While similarly considering the overall models of their respective welfare systems, Norway and Sweden differ, particularly from a historical perspective, regarding the general ideology towards migration: Sweden categorized as ‘liberal’ while Norway more ‘restrictive’ (being placed in-between to opposites Sweden and Denmark) (Brochmann & Hagelund 2011). Still, more commonalities than differences are to be found regarding migrancy and care work: the care sector have experienced a larger increase in staff with a ‘migrant background’ compared to most other sectors (Dahle & Seeberg 2013), more care workers are employed in metropolitan areas compared to rural (Storm 2018) and the overall implementation of an ‘integration through work policy’ (Brochmann & Hagelund 2011).
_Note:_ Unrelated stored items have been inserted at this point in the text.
(** An exact input inside the recorded one is consumed in full and, strictly
    inside, stops before the target; at the recorded input the exact-input step
    pays at least the recorded output. *)
Lemma fused_answer_inside a :
  0 < a <= spec ->
  exists after' i' o' f',
    compute_swap_step price target liq a fee = Some (after', i', o', f') /\
    Z.min price target <= after' <= Z.max price target /\
    0 <= i' /\ 0 <= o' /\ 0 <= f' /\ i' + f' = a /\
    (a < spec -> after' <> target) /\ (a = spec -> res <= o') /\
    (if partial then o' <= res else o' < 2 ^ 255).
Proof.
  intros Ha. destruct fused_amounts_facts as (Hspec & Hfit' & ? & ? & ? & _ & _ & Hres).
  destruct (swap_step_capacity _ _ _ _ Hargs) as (ci & co & cf & ? & ? & ? & _ & _ & Hfit & HI & HO).
  destruct (HO m Hm) as (after0 & si0 & so0 & f0 & Hs & ? & ? & ? & ? & Hfull & Hpart & ? & ? & Htgt & _).
  rewrite Hstep in Hs. symmetry in Hs. simplify_eq.
  destruct (HI a ltac:(lia)) as (a1 & i1 & o1 & f1 & E1 & ? & ? & ? & ? & Hfull1 & Hpart1).
  exists a1, i1, o1, f1. do 5 (split; [done|]).
  assert (Hsum : i1 + f1 = a).
  { destruct (Z.lt_ge_cases a (ci + cf)) as [Hl|Hl]; [by apply Hpart1|].
    destruct (Hfull1 Hl) as (_ & -> & _ & ->). lia. }
  assert (Hne : a < si + f -> a1 <> target) by (intros; apply Hpart1; lia).
  split; [done|]. split; [done|]. clear Hne Hsum.
  unfold fused_amounts in Hrec. destruct partial.
  - unfold from_raw in Hrec. rewrite (proj2 (Z.ltb_lt (si + f) _)) in Hrec by lia.
    destruct (compute_swap_step price target liq (si + f) fee) as [[[[a2 i2] o2] f2]|] eqn:E2; [|done].
    simpl in Hrec. res_inv.
    pose proof (swap_step_input_monotone _ _ _ _ a (si + f) _ _ _ _ _ _ _ _ Hargs
                  ltac:(lia) ltac:(lia) E1 E2). split; [|done].
    intros ->. rewrite E1 in E2. simplify_eq. done.
  - destruct (Htgt (Hland eq_refl)) as [-> ->].
    destruct (HI (ci + cf) ltac:(lia)) as (a2 & i2 & o2 & f2 & E2 & _ & _ & _ & _ & Hfull2 & _).
    destruct (Hfull2 ltac:(lia)) as (-> & -> & -> & ->).
    pose proof (swap_step_input_monotone _ _ _ _ a (ci + cf) _ _ _ _ _ _ _ _ Hargs
                  ltac:(lia) ltac:(lia) E1 E2). split; [|lia].
    intros Heq. rewrite Hres by done. destruct (Hfull1 ltac:(lia)) as (_ & _ & -> & _).
    destruct (Z.lt_ge_cases m co); [rewrite Hpart; lia|]. destruct (Hfull ltac:(lia)). lia.
Qed.

(** A boundary step that left output to be produced is the exact-input step of
    every larger input. *)
Lemma fused_answer_past a :
  partial = false -> so < m -> 0 < a < 2 ^ 255 -> spec <= a ->
  compute_swap_step price target liq a fee = Some (after, si, so, f).
Proof.
  intros Hp Hlt Ha Hle. destruct fused_amounts_facts as (-> & _).
  destruct (swap_step_capacity _ _ _ _ Hargs) as (ci & co & cf & ? & ? & ? & _ & _ & Hfit & HI & HO).
  destruct (HO m Hm) as (after0 & si0 & so0 & f0 & Hs & ? & ? & ? & ? & Hfull & Hpart & _).
  rewrite Hstep in Hs. symmetry in Hs. simplify_eq.
  destruct (Z.lt_ge_cases m co) as [Hl|Hl]; [rewrite (Hpart Hl) in Hlt; lia|].
  destruct (Hfull Hl) as (-> & -> & -> & ->).
  destruct (HI a ltac:(lia)) as (a1 & i1 & o1 & f1 & E1 & _ & _ & _ & _ & Hfull1 & _).
  destruct (Hfull1 ltac:(lia)) as (-> & -> & -> & ->). done.
Qed.
End iteration.

(** ** The loop *)
Definition stopped (zfo : bool) (st : FusedState) : bool :=
  (fs_remaining st =? 0) || (fs_price st =? price_limit zfo) || (fs_liq st =? 0).

Record fused_typed (zfo : bool) (maximum : Z) (st : FusedState) : Prop := {
  ft_inside : inside zfo (fs_price st) (fs_tick st) (fs_liq st);
  ft_remaining : 0 <= fs_remaining st;
  ft_result : 0 <= fs_result st;
  ft_specified : 0 <= fs_specified st;
  ft_sum : fs_result st + fs_remaining st = maximum;
  ft_maximum : maximum < 2 ^ 255;
}.

(** The state after an iteration that reached [after]. *)
Definition fused_next (st : FusedState) (target after so spec res t' liq' : Z) : FusedState :=
  let segs := fs_segments st ++
    (if fs_specified st + spec =? fs_specified st then []
     else [mkSegment (fs_specified st + spec) (fs_result st + res) (fs_price st) target (fs_liq st)]) in
  mkFused segs (fs_specified st + spec) (fs_result st + res) (fs_remaining st - so) after t' liq'
    (if so =? 0 then productive st else length segs).

(** One iteration of the loop, with everything it computes. *)
Record iteration (p : ClmmPool) (zfo : bool) (st : FusedState)
    (tn : Z) (i : bool) (next target after si so f spec res : Z) : Prop := {
  it_price : fs_price st <> price_limit zfo;
  it_liq : fs_liq st <> 0;
  it_remaining : 0 < fs_remaining st < 2 ^ 255;
  it_boundary : next_boundary p zfo (fs_tick st) = Ok (tn, i, next, target);
  it_step : compute_swap_step (fs_price st) target (fs_liq st) (- fs_remaining st)
              (fee_pips_for_direction p zfo) = Some (after, si, so, f);
  it_args : step_args (fs_price st) target (fs_liq st) (fee_pips_for_direction p zfo);
  it_recorded : fused_amounts (fs_price st) target (fs_liq st) (fee_pips_for_direction p zfo)
                  (si + f) so (negb (after =? next)) = Ok (spec, res);
  it_land : after = next -> target = next /\ after = target;
  it_specified : fs_specified st + spec < 2 ^ 256;
  it_result : fs_result st + res < 2 ^ 256;
}.

Lemma fused_iter fuel p zfo maximum st st' :
  pool_typed p -> fused_typed zfo maximum st ->
  fused_loop (S fuel) p zfo st = Ok st' -> stopped zfo st = false ->
  exists tn i next target after si so f spec res,
    iteration p zfo st tn i next target after si so f spec res /\
    (if after =? next then
       exists t' liq', cross_boundary p zfo tn i (fs_liq st) = Ok (t', liq') /\
         fused_loop fuel p zfo (fused_next st target after so spec res t' liq') = Ok st'
     else st' = fused_next st target after so spec res (fs_tick st) (fs_liq st)).
Proof.
  intros Hp [Hin Hrem Hres Hspec Hsum Hmax] Hl Hstop. simpl in Hl.
  unfold stopped in Hstop. rewrite Hstop in Hl. bool_prop. res_inv.
  destruct x as [[[tn i] next] target]. res_inv. destruct x as [[[after si] so] f]. res_inv.
  checked_inv. subst. unfold from_raw in Hok0. rewrite (proj2 (Z.ltb_lt (fs_remaining st) _)) in Hok0 by lia.
  destruct x0 as [spec res]. res_inv. checked_inv. subst.
  destruct (boundary_step _ _ _ _ _ _ _ _ _ Hp Hin Hok) as (Hargs & _).
  destruct (any_step _ _ _ _ _ ExactOutput (fs_remaining st) _ _ _ _ Hp Hin ltac:(lia) Hok)
    as (after' & ? & ? & ? & Hstep' & ? & ? & ? & _ & Hland). simpl in Hstep'.
  rewrite Hok0 in Hstep'. symmetry in Hstep'. simplify_eq.
  exists tn, i, next, target, after, si, so, f, spec, res. split; [by constructor; try lia|].
  assert (Hz : (fs_specified st + spec =? fs_specified st) = (spec =? 0)).
  { destruct (Z.eqb_spec spec 0), (Z.eqb_spec (fs_specified st + spec) (fs_specified st)); lia. }
  unfold fused_next. rewrite Hz.
  assert (Hsegs : forall sg : PreparedQuoteSegment,
            (if spec =? 0 then fs_segments st else fs_segments st ++ [sg]) =
            fs_segments st ++ (if spec =? 0 then [] else [sg])).
  { intros sg. destruct (spec =? 0); [by rewrite app_nil_r|done]. }
  rewrite Hsegs in Hl. destruct (after =? next); simpl in Hl; res_inv; [|done].
  destruct x as [t' liq']. eauto.
Qed.

(** The quote of [x] from the segments after a loop state against the swap loop
    started there: never above it, and equal unless [x] is the very last end. *)
Definition replayed (fuel : nat) (p : ClmmPool) (zfo : bool) (st : FusedState)
    (rest : list PreparedQuoteSegment) (x cr : Z) : Prop :=
  let swap := exact_in_loop fuel p zfo false
    (mkIn (x - fs_specified st) (fs_result st) (fs_price st) (fs_tick st) (fs_liq st) cr) in
  exists r,
    seg_quote ExactInput (fee_pips_for_direction p zfo) (fs_specified st) (fs_result st) rest x = Ok r /\
    (forall st', swap = Ok st' -> in_remaining st' = 0 /\ r <= in_out st') /\
    (Exists (fun s => x < specified_end s) rest ->
       exists st', swap = Ok st' /\ in_remaining st' = 0 /\ in_out st' = r).

Section one_iteration.
Context (p : ClmmPool) (zfo : bool) (maximum : Z) (st : FusedState) (tn : Z) (i : bool)
  (next target after si so f spec res : Z).
Context (Hp : pool_typed p) (Ht : fused_typed zfo maximum st)
  (Hit : iteration p zfo st tn i next target after si so f spec res).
The following analysis is based on data from one Norwegian and two Swedish ethical approved research projects. Individual and focus-group interviews with frontline care workers and nursing home managers was conducted in all projects. In all projects, informants were provided with information about the research and gave their written informed consent. The point of departure for all interviews was how exclusion/inclusion of staff members with a migrant background (understood as workers not born in Norway or Sweden, without specifying further) was understood and approached at the respective institutions. Of importance is that our methodological approaches, and the design of this article, is based on different dataset in Norway and Sweden, focusing on leadership in Norway and migrant care staff (some of which are in position of leadership) in Sweden, while also placing a particular emphasis on male migrant care workers in Sweden. Having an identical set of data, as well as robust data from Norway, would have provided a stronger fundament for comparisons. This difference is, we believe, mitigated by a design addressing commonalities between the two countries, despite different datasets, as opposed to a comparison between them. The different datasets provide different insights into the overall theme addressed.
Data from the nursing homes in Norway were collected as a part of a larger research project titled ‘Multicultural workforce in nursing homes: contemporary challenges, opportunities and potentials for the future in the Norwegian municipal care sector’. The project’s primary focus was on ethnic diversity amongst the nursing home workforce, set in the context of demographic changes. In the project, four nursing homes was included, representing different municipalities (small and medium, urban and rural) with different ethno-cultural composition of staff. Semi-structured, multistage focus group interviews was conducted in 2017–2018 with nursing home management in the included nursing homes, recruited through participation in the larger project. The participants were managers of nursing homes or unit leaders. All managers were born in the Nordic countries with Nordic born parents. Two nursing homes that are geographically in close proximity were combined when setting up the focus groups. The two focus groups were interviewed two times each, with a six-month period between interviews. The focus groups consisted of four to six participants. The interviews, lasting between 1.5 and 2 hours, were all conducted, tape-recorded and transcribed verbatim by the first author.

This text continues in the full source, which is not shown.